→ WORK REQUEST
Could you return the lines below exactly, from the first line up to and including the line that holds "Proof. intros HV. induction 1; eauto. Qed."?

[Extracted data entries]
*** Block opens ***

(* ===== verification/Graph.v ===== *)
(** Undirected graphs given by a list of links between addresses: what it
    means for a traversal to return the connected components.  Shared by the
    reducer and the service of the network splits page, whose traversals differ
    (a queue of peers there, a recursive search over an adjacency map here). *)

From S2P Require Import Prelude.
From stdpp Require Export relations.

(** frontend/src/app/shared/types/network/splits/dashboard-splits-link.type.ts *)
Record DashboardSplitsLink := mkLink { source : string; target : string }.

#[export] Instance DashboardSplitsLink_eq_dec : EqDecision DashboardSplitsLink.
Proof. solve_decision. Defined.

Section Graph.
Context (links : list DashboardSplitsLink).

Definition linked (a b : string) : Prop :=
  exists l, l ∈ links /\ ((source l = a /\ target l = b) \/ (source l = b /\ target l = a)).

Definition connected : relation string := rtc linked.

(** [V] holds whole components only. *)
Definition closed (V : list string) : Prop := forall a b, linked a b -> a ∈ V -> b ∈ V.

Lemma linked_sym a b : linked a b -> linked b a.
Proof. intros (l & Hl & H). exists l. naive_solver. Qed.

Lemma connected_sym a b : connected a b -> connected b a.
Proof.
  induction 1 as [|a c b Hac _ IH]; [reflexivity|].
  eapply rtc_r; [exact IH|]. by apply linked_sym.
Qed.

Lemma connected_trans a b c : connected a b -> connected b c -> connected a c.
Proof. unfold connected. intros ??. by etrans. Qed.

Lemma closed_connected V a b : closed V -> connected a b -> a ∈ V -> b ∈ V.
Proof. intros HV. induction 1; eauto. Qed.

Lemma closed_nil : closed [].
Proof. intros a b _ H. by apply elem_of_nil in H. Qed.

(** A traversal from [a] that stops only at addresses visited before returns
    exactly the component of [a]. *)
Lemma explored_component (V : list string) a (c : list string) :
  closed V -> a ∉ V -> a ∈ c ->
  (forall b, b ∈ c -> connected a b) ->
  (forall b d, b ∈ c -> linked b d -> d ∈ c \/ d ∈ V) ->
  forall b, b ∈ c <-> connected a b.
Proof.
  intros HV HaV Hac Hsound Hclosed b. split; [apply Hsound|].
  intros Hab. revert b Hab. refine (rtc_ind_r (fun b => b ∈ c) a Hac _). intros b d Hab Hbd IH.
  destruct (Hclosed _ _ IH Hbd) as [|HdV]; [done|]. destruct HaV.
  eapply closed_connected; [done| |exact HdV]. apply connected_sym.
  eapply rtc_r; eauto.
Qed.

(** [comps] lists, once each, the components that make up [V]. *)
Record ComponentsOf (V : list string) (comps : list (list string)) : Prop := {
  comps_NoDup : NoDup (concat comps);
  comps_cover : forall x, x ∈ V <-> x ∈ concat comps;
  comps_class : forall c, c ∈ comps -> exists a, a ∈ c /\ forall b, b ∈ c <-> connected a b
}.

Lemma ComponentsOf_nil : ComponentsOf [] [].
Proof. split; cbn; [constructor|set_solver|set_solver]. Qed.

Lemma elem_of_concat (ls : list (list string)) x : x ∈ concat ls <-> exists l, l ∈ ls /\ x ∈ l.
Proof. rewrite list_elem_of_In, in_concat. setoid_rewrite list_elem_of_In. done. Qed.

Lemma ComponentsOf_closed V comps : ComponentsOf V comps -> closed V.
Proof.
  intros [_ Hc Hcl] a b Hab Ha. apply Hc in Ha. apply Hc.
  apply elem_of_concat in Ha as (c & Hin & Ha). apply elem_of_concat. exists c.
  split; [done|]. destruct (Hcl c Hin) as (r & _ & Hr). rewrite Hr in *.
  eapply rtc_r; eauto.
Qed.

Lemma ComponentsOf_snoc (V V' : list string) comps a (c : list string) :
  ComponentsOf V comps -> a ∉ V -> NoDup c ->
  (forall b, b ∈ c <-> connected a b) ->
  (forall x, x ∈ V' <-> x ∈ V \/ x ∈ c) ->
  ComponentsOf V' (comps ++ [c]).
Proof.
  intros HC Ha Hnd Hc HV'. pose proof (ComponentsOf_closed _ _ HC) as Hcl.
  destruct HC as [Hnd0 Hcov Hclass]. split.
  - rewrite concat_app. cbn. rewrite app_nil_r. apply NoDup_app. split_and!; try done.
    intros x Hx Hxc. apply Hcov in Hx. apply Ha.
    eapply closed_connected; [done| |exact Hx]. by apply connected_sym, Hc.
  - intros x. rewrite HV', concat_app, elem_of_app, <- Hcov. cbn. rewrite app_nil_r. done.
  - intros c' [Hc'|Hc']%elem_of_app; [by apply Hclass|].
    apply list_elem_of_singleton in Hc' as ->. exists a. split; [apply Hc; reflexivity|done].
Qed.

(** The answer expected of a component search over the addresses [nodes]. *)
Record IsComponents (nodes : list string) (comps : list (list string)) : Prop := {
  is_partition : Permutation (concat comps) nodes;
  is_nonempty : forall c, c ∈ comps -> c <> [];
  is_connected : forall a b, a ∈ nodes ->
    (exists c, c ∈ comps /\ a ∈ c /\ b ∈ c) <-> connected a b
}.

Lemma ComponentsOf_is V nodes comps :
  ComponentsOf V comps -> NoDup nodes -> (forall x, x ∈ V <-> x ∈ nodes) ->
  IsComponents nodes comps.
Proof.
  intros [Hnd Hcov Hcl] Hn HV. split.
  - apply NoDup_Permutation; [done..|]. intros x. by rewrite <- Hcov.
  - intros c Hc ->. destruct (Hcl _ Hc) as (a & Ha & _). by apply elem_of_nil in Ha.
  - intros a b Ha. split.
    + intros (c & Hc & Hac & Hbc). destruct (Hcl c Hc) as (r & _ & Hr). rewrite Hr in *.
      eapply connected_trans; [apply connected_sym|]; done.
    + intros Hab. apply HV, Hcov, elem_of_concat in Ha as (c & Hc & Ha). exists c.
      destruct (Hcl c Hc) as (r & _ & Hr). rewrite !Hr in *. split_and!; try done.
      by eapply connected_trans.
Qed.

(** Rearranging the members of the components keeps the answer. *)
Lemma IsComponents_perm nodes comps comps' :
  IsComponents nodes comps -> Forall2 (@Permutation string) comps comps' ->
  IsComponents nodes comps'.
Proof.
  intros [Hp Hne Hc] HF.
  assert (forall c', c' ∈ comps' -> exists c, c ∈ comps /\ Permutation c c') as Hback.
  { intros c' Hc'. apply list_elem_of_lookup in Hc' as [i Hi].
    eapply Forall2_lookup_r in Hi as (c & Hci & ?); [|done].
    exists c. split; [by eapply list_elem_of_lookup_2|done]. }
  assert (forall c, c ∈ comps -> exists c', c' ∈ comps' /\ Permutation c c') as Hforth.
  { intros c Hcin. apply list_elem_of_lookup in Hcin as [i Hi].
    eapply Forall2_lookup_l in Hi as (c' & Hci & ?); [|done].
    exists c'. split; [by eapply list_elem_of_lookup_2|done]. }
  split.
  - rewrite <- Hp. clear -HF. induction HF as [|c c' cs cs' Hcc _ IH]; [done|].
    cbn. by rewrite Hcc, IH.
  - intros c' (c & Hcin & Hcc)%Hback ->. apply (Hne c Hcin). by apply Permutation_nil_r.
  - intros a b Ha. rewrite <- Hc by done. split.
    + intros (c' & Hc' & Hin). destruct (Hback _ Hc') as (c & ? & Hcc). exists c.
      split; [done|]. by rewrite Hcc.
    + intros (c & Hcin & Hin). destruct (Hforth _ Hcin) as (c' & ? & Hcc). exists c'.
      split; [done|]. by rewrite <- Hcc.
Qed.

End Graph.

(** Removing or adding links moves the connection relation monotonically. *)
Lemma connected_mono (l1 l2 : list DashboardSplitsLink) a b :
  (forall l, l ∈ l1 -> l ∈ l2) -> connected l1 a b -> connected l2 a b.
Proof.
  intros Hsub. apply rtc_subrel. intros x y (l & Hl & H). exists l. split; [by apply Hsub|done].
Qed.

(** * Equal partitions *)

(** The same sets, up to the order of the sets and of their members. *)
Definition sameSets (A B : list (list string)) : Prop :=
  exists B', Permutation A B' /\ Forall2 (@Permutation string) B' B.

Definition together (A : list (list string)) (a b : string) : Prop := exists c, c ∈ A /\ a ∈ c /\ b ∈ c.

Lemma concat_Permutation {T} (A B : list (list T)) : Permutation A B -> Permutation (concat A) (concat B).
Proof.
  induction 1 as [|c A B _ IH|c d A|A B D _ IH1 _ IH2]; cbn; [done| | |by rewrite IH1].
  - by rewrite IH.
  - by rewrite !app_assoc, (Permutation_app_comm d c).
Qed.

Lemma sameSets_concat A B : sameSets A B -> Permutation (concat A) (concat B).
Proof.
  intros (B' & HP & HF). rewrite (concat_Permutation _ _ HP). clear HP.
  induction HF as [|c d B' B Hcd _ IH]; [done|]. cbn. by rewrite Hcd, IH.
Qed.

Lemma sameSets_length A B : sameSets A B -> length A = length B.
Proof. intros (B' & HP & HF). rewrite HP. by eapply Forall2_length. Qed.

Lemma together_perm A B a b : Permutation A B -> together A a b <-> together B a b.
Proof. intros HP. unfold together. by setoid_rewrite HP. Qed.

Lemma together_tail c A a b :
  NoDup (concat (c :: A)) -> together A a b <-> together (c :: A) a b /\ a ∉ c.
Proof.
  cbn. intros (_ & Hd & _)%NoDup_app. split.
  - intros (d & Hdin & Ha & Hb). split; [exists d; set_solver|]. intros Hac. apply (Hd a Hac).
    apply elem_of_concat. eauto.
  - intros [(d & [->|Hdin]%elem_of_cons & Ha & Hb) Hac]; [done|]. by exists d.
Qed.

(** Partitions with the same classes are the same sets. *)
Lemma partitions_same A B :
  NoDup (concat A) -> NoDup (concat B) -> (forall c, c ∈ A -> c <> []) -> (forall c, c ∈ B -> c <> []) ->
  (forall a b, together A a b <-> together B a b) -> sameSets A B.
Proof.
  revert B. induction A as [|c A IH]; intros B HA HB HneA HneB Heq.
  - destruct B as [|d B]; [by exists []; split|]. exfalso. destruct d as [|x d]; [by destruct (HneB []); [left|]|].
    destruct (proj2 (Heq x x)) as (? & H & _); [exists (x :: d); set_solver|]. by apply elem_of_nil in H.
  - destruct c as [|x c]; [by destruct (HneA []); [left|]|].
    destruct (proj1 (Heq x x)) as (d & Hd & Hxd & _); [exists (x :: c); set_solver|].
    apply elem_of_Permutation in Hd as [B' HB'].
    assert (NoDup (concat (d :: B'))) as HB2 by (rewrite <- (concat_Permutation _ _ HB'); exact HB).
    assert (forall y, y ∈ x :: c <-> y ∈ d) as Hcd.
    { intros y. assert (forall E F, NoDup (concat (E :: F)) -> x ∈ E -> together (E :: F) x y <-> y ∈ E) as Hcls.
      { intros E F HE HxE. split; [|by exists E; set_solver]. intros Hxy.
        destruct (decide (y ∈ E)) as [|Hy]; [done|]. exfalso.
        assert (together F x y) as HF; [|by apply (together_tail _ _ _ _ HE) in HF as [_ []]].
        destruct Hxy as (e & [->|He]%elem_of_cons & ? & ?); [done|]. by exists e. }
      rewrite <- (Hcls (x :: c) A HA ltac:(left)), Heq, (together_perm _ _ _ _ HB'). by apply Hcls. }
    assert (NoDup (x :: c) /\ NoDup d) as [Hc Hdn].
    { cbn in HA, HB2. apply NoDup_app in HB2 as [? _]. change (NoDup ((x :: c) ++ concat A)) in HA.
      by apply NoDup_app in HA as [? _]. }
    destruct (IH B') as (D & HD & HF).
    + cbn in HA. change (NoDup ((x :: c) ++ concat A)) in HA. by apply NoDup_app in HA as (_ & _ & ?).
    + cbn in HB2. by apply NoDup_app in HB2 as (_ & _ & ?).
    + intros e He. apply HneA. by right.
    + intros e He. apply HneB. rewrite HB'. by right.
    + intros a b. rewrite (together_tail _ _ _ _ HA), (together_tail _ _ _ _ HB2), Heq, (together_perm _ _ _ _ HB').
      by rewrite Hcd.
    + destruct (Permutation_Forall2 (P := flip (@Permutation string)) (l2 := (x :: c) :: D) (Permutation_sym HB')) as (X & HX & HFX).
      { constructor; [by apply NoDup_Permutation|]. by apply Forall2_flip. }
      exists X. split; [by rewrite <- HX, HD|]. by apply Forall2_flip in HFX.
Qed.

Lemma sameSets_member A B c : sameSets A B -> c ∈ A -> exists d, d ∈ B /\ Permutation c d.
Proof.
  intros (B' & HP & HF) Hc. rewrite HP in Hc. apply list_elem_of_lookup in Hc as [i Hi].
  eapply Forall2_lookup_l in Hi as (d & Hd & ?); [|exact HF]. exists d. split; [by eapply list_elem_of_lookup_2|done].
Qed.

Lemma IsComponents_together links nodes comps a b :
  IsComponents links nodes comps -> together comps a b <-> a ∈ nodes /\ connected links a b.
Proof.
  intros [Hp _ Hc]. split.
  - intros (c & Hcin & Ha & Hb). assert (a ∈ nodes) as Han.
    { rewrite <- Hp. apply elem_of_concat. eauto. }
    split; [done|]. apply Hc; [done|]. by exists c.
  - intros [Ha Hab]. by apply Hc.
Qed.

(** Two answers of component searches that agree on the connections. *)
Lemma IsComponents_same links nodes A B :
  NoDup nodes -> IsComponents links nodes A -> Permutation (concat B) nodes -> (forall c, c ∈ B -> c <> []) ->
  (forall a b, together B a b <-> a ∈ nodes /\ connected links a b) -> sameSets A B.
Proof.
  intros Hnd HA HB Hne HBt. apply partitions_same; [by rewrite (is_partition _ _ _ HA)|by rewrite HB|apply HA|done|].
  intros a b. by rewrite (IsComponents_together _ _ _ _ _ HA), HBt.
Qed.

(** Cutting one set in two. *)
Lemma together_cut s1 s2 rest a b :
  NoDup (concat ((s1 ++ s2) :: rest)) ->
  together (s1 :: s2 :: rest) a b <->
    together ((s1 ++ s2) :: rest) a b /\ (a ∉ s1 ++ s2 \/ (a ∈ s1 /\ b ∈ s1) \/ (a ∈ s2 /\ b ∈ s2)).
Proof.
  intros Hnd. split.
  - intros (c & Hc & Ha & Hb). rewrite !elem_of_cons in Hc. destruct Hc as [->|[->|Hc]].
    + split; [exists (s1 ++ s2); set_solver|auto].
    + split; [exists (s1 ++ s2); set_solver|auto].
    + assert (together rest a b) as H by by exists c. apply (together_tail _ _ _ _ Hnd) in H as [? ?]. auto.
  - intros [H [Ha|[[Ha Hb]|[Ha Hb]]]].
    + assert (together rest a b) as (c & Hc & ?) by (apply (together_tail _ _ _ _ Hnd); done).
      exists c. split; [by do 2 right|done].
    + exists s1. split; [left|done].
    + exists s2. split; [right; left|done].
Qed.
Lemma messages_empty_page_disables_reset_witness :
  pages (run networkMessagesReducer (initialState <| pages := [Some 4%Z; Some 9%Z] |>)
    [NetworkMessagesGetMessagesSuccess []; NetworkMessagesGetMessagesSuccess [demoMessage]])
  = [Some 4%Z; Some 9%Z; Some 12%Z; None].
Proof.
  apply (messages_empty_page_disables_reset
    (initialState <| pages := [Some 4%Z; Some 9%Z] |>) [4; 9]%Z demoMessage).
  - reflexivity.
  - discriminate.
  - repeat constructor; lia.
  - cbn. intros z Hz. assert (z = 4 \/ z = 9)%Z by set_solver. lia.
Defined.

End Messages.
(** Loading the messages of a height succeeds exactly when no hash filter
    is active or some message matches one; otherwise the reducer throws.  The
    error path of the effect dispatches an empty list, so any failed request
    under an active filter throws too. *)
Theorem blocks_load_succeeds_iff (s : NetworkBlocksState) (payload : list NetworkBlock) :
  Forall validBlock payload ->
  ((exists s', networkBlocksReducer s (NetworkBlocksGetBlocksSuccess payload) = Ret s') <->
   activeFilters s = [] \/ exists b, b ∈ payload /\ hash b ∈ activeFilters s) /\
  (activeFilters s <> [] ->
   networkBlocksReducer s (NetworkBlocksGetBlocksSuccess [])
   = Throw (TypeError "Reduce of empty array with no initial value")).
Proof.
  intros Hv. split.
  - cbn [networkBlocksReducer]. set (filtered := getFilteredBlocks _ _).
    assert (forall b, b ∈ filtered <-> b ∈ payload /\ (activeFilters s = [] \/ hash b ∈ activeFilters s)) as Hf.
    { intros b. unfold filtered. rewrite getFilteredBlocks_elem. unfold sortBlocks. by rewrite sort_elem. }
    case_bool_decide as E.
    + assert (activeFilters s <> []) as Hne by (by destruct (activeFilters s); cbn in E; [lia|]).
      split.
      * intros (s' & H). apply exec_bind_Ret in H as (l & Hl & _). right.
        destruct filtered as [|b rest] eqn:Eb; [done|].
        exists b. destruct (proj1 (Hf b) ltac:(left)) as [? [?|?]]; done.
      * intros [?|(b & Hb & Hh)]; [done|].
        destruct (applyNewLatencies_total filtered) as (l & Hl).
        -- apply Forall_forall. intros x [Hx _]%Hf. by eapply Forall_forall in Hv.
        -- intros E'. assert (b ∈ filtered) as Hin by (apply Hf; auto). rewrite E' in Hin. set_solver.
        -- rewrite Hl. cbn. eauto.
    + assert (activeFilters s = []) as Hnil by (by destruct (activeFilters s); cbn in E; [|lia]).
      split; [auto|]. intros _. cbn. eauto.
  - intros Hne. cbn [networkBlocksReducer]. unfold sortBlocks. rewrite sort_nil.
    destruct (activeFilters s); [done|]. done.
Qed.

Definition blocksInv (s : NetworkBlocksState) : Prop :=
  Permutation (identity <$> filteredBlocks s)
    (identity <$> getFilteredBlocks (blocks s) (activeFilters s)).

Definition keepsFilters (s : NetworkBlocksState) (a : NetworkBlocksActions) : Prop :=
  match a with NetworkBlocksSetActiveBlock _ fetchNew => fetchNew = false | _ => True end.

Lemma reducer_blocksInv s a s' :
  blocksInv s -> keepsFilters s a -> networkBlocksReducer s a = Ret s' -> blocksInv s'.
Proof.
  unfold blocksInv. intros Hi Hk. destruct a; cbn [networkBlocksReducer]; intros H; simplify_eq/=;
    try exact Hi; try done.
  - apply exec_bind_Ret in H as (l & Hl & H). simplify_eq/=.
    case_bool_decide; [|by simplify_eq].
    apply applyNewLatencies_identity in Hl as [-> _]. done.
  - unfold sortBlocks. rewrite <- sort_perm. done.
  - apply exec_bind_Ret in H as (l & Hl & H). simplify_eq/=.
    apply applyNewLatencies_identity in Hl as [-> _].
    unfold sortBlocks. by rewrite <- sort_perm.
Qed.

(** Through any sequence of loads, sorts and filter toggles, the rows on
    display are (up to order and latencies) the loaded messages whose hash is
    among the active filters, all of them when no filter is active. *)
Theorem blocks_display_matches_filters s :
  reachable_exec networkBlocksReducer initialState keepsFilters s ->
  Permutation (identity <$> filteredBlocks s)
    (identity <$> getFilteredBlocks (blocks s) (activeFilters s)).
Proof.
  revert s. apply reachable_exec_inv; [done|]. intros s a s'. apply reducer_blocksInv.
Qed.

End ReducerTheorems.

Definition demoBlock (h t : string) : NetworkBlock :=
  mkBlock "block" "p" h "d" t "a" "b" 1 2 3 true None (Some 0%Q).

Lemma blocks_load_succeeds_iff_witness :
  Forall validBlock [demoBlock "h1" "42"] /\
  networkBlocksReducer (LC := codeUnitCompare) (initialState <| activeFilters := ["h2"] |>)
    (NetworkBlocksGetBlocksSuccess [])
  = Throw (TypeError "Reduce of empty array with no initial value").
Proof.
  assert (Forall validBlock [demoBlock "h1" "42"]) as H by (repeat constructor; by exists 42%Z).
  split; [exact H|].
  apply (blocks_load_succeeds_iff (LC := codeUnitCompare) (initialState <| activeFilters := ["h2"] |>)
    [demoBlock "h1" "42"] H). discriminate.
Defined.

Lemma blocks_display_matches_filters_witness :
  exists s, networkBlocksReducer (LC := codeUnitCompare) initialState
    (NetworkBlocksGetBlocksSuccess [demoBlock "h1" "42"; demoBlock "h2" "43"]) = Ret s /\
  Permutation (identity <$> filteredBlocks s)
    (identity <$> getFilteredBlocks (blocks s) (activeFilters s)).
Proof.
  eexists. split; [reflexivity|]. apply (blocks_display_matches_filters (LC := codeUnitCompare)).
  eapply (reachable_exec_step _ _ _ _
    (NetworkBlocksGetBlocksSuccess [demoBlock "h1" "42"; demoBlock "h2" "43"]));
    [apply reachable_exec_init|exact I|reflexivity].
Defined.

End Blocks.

*** Block closes ***

→ EXPECTED ANSWER
(* ===== verification/Graph.v ===== *)
(** Undirected graphs given by a list of links between addresses: what it
    means for a traversal to return the connected components.  Shared by the
    reducer and the service of the network splits page, whose traversals differ
    (a queue of peers there, a recursive search over an adjacency map here). *)

From S2P Require Import Prelude.
From stdpp Require Export relations.

(** frontend/src/app/shared/types/network/splits/dashboard-splits-link.type.ts *)
Record DashboardSplitsLink := mkLink { source : string; target : string }.

#[export] Instance DashboardSplitsLink_eq_dec : EqDecision DashboardSplitsLink.
Proof. solve_decision. Defined.

Section Graph.
Context (links : list DashboardSplitsLink).

Definition linked (a b : string) : Prop :=
  exists l, l ∈ links /\ ((source l = a /\ target l = b) \/ (source l = b /\ target l = a)).

Definition connected : relation string := rtc linked.

(** [V] holds whole components only. *)
Definition closed (V : list string) : Prop := forall a b, linked a b -> a ∈ V -> b ∈ V.

Lemma linked_sym a b : linked a b -> linked b a.
Proof. intros (l & Hl & H). exists l. naive_solver. Qed.

Lemma connected_sym a b : connected a b -> connected b a.
Proof.
  induction 1 as [|a c b Hac _ IH]; [reflexivity|].
  eapply rtc_r; [exact IH|]. by apply linked_sym.
Qed.

Lemma connected_trans a b c : connected a b -> connected b c -> connected a c.
Proof. unfold connected. intros ??. by etrans. Qed.

Lemma closed_connected V a b : closed V -> connected a b -> a ∈ V -> b ∈ V.
Proof. intros HV. induction 1; eauto. Qed.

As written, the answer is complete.